• Data extract:
=======
Definition translate_svc (op : Z) : translator Z :=
  record_pc ;;
  emit (
    emit_byte 0x48 ;; emit_byte 0x81 ;; emit_byte 0xEC ;;
    emit_byte 64 ;; emit_byte 0 ;; emit_byte 0 ;; emit_byte 0 ;;
    emit_load_arm_reg 8 X86_REG_R11 1 ;;
    emit_byte 0x4c ;; emit_byte 0x89 ;; emit_byte 0x04 ;; emit_byte 0x24 ;;
    emit_load_arm_reg 0 X86_REG_RAX 1 ;;
    emit_byte 0x48 ;; emit_byte 0x89 ;; emit_byte 0x44 ;; emit_byte 0x24 ;; emit_byte 0x08 ;;
    emit_load_arm_reg 1 X86_REG_RDI 1 ;;
    emit_byte 0x48 ;; emit_byte 0x89 ;; emit_byte 0x7c ;; emit_byte 0x24 ;; emit_byte 0x10 ;;
    emit_load_arm_reg 2 X86_REG_RSI 1 ;;
    emit_byte 0x48 ;; emit_byte 0x89 ;; emit_byte 0x74 ;; emit_byte 0x24 ;; emit_byte 0x18 ;;
    emit_load_arm_reg 3 X86_REG_RDX 1 ;;
    emit_byte 0x48 ;; emit_byte 0x89 ;; emit_byte 0x54 ;; emit_byte 0x24 ;; emit_byte 0x20 ;;
    emit_load_arm_reg 4 X86_REG_R8 1 ;;
    emit_byte 0x4c ;; emit_byte 0x89 ;; emit_byte 0x44 ;; emit_byte 0x24 ;; emit_byte 0x28 ;;
    emit_load_arm_reg 5 X86_REG_R9 1 ;;
    emit_byte 0x4c ;; emit_byte 0x89 ;; emit_byte 0x4c ;; emit_byte 0x24 ;; emit_byte 0x30 ;;
    emit_byte 0x4c ;; emit_byte 0x8b ;; emit_byte 0x04 ;; emit_byte 0x24 ;;
    emit_byte 0x49 ;; emit_byte 0x89 ;; emit_byte 0xc0 ;;
    emit_byte 0x48 ;; emit_byte 0x8b ;; emit_byte 0x44 ;; emit_byte 0x24 ;; emit_byte 0x08 ;;
    emit_byte 0x48 ;; emit_byte 0x89 ;; emit_byte 0xc7 ;;
    emit_byte 0x48 ;; emit_byte 0x8b ;; emit_byte 0x74 ;; emit_byte 0x24 ;; emit_byte 0x10 ;;
    emit_byte 0x48 ;; emit_byte 0x8b ;; emit_byte 0x74 ;; emit_byte 0x24 ;; emit_byte 0x18 ;;
    emit_byte 0x48 ;; emit_byte 0x8b ;; emit_byte 0x54 ;; emit_byte 0x24 ;; emit_byte 0x20 ;;
    emit_byte 0x4c ;; emit_byte 0x89 ;; emit_byte 0xd2 ;;
    emit_byte 0x4c ;; emit_byte 0x8b ;; emit_byte 0x44 ;; emit_byte 0x24 ;; emit_byte 0x28 ;;
    emit_byte 0x4c ;; emit_byte 0x8b ;; emit_byte 0x4c ;; emit_byte 0x24 ;; emit_byte 0x30 ;;
    emit_syscall ;;
    emit_byte 0x48 ;; emit_byte 0x81 ;; emit_byte 0xC4 ;;
    emit_byte 64 ;; emit_byte 0 ;; emit_byte 0 ;; emit_byte 0 ;;
    emit_store_arm_reg X86_REG_RAX 0 1) ;;
  mret ARM2X86_OK.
=======
Starting at the first line of the data above, please restate word for word every line up to and including the one that holds "emit_load_arm_reg 3 X86_REG_RDX 1 ;;", and add nothing else.

Definition translate_svc (op : Z) : translator Z :=
  record_pc ;;
  emit (
    emit_byte 0x48 ;; emit_byte 0x81 ;; emit_byte 0xEC ;;
    emit_byte 64 ;; emit_byte 0 ;; emit_byte 0 ;; emit_byte 0 ;;
    emit_load_arm_reg 8 X86_REG_R11 1 ;;
    emit_byte 0x4c ;; emit_byte 0x89 ;; emit_byte 0x04 ;; emit_byte 0x24 ;;
    emit_load_arm_reg 0 X86_REG_RAX 1 ;;
    emit_byte 0x48 ;; emit_byte 0x89 ;; emit_byte 0x44 ;; emit_byte 0x24 ;; emit_byte 0x08 ;;
    emit_load_arm_reg 1 X86_REG_RDI 1 ;;
    emit_byte 0x48 ;; emit_byte 0x89 ;; emit_byte 0x7c ;; emit_byte 0x24 ;; emit_byte 0x10 ;;
    emit_load_arm_reg 2 X86_REG_RSI 1 ;;
    emit_byte 0x48 ;; emit_byte 0x89 ;; emit_byte 0x74 ;; emit_byte 0x24 ;; emit_byte 0x18 ;;
    emit_load_arm_reg 3 X86_REG_RDX 1 ;;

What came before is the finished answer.